Your instructions ▸ What is the number of lines in these entries that include "OPlugin"? Write that number and no other text.

╔══

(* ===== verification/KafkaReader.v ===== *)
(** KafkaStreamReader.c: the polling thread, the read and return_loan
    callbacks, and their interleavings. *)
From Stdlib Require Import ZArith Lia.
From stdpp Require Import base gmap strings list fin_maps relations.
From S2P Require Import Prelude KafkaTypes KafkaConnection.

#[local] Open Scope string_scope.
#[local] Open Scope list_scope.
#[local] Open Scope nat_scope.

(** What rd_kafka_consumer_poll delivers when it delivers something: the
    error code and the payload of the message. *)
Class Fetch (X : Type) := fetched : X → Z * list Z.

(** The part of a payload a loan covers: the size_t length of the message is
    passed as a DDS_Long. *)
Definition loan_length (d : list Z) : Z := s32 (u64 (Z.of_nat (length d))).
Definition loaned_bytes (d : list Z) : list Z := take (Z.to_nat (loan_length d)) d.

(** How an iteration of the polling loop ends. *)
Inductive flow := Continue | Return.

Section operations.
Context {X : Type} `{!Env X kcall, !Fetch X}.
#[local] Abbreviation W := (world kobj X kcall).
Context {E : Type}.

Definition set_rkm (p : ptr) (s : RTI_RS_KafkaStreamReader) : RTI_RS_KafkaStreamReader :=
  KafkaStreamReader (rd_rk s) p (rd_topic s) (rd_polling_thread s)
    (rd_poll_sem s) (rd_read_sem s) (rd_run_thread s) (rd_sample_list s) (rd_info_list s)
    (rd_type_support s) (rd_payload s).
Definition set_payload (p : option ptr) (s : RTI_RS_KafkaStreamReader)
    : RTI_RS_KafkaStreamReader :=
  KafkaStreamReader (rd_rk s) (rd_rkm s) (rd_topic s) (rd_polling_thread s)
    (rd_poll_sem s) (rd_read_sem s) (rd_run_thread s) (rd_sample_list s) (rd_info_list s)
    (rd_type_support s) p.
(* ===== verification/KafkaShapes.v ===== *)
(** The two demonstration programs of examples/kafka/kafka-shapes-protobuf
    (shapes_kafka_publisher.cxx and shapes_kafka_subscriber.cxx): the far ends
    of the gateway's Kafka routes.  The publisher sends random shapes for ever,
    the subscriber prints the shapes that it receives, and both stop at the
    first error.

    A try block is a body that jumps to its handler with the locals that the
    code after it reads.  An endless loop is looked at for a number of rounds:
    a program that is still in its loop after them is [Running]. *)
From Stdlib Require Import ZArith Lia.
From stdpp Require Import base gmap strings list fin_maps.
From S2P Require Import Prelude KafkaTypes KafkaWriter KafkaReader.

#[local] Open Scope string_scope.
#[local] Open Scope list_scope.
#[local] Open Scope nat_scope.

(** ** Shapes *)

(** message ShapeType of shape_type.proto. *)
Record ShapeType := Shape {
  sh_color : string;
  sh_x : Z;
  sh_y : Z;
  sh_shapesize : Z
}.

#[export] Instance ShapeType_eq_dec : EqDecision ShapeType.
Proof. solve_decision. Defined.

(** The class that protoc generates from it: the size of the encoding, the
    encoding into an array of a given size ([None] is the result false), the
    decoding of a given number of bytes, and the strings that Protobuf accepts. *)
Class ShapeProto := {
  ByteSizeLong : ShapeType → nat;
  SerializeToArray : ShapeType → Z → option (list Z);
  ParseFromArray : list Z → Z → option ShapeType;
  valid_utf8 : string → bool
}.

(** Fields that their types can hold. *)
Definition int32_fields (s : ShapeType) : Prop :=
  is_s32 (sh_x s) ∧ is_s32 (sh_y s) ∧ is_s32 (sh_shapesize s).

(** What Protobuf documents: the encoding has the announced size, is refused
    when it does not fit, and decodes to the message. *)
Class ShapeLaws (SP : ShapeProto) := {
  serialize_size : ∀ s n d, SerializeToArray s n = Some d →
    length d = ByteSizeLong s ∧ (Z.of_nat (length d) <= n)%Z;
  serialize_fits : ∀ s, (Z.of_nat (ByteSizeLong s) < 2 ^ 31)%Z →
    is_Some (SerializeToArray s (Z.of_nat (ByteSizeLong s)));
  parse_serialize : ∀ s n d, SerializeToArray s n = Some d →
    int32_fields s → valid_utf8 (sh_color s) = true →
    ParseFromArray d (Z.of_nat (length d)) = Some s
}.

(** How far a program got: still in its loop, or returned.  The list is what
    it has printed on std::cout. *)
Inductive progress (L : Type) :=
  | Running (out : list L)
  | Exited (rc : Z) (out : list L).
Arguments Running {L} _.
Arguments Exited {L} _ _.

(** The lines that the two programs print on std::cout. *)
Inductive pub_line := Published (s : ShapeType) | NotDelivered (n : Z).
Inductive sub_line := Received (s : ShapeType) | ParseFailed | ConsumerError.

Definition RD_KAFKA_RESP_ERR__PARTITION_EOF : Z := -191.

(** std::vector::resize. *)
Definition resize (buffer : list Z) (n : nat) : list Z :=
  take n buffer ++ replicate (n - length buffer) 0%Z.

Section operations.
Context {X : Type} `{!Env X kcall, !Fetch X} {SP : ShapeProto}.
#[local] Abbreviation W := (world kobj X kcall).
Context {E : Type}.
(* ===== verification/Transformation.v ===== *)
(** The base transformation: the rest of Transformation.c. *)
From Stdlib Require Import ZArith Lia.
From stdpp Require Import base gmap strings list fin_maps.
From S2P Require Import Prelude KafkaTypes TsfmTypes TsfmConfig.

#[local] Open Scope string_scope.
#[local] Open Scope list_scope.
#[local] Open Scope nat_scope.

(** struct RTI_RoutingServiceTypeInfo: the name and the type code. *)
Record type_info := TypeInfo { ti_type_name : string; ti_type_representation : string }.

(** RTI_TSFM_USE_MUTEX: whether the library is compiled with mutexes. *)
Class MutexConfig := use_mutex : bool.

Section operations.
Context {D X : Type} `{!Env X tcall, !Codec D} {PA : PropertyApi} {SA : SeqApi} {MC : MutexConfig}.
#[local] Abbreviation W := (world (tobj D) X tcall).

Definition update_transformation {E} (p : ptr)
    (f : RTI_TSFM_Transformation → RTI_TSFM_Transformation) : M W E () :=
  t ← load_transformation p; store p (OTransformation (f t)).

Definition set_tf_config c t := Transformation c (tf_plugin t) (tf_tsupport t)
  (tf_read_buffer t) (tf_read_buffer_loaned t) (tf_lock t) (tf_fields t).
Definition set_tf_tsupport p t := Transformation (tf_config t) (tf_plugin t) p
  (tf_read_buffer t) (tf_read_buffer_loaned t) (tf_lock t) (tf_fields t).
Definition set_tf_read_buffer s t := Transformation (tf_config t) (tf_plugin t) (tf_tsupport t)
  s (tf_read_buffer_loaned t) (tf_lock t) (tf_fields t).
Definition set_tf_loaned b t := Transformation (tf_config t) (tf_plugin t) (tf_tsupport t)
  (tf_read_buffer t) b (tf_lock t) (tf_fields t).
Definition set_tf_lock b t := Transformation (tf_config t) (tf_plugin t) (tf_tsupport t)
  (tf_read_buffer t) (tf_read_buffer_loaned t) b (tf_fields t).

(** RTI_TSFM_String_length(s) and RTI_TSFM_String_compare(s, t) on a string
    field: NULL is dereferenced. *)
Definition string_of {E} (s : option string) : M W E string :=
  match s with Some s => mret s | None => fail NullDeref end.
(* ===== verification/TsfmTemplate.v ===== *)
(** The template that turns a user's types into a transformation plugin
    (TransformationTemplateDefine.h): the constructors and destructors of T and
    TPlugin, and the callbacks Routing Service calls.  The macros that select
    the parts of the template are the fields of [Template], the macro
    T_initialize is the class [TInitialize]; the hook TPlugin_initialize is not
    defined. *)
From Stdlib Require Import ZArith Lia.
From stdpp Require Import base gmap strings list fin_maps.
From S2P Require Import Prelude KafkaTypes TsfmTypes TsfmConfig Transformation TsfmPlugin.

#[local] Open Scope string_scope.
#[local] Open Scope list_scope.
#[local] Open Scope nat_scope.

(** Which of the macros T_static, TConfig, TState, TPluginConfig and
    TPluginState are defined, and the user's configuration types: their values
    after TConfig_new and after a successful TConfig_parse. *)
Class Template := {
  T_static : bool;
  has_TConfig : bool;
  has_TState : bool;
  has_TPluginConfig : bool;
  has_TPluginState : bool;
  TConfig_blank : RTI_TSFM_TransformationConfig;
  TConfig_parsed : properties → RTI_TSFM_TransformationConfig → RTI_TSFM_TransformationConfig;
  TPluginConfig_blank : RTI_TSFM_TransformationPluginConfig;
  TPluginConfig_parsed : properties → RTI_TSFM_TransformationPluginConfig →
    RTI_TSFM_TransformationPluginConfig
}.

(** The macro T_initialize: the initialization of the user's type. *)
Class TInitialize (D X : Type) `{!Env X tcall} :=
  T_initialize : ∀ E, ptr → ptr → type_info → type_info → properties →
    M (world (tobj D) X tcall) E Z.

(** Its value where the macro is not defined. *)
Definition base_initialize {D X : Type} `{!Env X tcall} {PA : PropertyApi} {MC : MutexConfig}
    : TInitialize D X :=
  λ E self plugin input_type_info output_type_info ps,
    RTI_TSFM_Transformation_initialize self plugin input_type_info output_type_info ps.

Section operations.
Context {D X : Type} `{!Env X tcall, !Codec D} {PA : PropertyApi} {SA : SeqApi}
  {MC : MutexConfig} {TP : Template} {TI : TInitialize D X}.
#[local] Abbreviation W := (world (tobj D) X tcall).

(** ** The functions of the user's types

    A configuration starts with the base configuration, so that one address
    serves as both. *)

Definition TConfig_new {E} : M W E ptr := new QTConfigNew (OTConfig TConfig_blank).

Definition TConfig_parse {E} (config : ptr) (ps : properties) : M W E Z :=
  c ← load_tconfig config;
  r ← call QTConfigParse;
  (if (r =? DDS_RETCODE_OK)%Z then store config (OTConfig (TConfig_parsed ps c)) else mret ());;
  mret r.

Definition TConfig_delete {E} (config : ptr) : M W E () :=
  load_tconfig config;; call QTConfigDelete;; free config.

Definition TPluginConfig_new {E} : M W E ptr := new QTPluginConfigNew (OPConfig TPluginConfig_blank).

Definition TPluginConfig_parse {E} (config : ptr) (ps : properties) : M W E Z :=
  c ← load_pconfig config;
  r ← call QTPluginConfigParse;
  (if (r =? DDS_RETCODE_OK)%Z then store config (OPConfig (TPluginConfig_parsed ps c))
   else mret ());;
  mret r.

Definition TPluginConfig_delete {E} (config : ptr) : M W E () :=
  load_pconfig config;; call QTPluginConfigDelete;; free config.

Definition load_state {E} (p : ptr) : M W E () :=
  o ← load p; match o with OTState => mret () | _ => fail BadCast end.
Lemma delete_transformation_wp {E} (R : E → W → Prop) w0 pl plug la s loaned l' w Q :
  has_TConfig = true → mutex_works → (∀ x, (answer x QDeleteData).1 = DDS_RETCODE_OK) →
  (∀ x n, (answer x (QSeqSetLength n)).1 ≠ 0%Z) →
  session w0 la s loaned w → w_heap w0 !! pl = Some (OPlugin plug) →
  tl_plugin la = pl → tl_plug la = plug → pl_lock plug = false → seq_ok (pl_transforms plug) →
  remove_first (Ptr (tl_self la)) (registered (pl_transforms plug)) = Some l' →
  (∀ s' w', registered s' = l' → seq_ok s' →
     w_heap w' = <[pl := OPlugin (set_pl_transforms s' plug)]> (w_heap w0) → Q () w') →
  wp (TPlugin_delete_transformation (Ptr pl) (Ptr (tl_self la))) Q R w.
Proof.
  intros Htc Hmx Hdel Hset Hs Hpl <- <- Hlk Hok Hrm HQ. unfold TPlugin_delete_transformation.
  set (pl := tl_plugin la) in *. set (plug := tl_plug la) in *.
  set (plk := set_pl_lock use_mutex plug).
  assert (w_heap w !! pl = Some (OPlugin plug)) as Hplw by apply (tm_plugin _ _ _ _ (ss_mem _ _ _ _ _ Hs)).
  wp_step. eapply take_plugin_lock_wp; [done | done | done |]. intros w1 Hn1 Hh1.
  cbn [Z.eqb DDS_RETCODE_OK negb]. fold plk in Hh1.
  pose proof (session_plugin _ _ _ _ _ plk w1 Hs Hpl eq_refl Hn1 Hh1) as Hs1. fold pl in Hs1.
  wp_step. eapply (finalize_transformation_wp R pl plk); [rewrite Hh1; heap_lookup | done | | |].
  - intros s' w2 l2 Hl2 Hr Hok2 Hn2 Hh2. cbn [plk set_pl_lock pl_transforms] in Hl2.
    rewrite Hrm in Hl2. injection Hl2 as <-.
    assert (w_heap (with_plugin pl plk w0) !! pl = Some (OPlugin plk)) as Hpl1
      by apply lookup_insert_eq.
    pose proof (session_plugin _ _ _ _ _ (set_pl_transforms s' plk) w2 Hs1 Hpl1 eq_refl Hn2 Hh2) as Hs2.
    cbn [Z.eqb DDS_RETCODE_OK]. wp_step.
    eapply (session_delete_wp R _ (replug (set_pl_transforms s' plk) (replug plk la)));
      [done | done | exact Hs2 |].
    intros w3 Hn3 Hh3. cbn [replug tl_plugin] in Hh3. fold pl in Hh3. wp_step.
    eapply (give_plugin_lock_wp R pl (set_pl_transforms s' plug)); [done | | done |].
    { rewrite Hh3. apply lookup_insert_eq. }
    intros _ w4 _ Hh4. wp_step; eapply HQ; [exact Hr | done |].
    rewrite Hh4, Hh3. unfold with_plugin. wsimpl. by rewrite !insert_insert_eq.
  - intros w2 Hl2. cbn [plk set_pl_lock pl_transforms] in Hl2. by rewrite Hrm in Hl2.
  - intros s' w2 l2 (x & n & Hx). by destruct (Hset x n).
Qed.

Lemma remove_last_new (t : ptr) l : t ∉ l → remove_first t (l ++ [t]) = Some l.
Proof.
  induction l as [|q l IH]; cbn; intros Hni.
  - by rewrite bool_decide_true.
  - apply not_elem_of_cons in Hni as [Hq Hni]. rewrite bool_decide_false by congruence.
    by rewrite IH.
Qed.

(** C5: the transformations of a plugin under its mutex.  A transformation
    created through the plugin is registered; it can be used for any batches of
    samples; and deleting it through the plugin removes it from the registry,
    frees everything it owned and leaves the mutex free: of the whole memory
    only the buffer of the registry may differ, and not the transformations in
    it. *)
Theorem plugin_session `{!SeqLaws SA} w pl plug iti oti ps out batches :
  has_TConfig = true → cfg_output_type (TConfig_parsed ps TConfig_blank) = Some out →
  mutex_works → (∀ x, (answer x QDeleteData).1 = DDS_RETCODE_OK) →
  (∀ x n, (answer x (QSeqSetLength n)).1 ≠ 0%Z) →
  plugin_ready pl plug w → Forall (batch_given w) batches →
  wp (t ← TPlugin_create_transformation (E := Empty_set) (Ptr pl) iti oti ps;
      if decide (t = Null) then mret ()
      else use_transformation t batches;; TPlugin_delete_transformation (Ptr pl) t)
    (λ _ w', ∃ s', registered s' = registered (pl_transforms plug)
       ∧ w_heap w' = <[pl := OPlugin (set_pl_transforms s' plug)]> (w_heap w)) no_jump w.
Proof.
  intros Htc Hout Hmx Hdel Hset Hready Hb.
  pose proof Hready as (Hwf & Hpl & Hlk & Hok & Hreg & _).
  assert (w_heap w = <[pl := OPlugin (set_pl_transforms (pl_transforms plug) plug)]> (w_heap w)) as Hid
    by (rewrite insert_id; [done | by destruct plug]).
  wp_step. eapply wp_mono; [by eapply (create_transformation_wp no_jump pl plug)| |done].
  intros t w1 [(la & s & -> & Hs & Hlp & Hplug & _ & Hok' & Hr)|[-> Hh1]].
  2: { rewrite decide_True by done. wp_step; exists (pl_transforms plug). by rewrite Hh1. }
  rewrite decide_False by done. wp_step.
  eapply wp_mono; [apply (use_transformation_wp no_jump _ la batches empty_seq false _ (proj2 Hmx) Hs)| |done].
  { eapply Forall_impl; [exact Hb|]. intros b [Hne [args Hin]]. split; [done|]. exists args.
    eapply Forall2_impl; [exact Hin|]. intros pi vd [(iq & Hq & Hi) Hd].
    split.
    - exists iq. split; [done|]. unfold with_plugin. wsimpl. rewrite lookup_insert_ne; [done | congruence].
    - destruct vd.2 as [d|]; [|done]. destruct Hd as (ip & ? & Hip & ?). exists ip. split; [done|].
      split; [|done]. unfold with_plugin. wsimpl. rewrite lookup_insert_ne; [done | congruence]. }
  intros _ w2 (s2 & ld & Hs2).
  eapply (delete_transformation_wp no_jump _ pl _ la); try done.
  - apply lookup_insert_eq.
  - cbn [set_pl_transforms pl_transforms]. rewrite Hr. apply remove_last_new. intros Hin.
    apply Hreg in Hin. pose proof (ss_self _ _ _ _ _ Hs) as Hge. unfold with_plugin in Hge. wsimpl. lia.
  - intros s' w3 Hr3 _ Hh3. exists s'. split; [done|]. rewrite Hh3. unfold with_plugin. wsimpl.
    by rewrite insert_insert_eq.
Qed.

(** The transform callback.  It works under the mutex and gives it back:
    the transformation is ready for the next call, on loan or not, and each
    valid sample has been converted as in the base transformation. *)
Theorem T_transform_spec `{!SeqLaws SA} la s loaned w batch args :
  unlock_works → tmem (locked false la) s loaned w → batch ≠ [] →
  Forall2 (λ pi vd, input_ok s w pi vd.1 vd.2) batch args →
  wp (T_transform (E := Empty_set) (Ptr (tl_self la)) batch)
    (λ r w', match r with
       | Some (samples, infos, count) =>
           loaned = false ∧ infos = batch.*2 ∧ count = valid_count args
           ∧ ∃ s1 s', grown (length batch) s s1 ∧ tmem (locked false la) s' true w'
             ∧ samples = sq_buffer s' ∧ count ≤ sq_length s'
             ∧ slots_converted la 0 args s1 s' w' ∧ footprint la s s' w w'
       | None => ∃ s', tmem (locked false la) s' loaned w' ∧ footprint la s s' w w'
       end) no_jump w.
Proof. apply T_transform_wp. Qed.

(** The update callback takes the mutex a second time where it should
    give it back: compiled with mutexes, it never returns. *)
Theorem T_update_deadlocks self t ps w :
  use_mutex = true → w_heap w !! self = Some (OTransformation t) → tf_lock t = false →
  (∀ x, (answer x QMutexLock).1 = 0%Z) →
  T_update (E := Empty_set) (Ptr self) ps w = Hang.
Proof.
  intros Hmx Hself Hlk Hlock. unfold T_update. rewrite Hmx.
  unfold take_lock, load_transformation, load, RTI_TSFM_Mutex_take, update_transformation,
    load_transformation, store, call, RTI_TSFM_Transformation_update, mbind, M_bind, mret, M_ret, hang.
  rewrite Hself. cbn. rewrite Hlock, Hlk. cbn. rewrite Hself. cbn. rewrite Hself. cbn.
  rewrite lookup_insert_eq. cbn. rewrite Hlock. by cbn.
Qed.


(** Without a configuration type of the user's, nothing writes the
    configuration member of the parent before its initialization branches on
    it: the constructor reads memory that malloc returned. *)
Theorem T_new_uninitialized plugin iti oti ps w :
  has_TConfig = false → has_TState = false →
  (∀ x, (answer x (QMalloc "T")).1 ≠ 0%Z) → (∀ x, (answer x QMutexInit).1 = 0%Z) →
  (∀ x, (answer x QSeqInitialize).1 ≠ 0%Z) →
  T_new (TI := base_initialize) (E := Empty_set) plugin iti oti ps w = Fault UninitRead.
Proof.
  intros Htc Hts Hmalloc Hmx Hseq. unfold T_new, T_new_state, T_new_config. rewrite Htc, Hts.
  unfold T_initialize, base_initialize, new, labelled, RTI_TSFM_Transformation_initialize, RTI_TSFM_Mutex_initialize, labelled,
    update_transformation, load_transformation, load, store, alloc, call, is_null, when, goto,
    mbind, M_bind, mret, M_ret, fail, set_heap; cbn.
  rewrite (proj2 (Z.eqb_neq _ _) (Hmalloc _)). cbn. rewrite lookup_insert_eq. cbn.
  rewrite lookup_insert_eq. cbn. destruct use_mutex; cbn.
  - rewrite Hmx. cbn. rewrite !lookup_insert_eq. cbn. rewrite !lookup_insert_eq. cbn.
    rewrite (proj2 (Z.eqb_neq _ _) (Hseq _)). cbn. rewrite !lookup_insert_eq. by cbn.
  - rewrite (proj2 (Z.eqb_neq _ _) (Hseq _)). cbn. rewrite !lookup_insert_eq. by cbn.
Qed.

╚══

Exercise output ▸ 6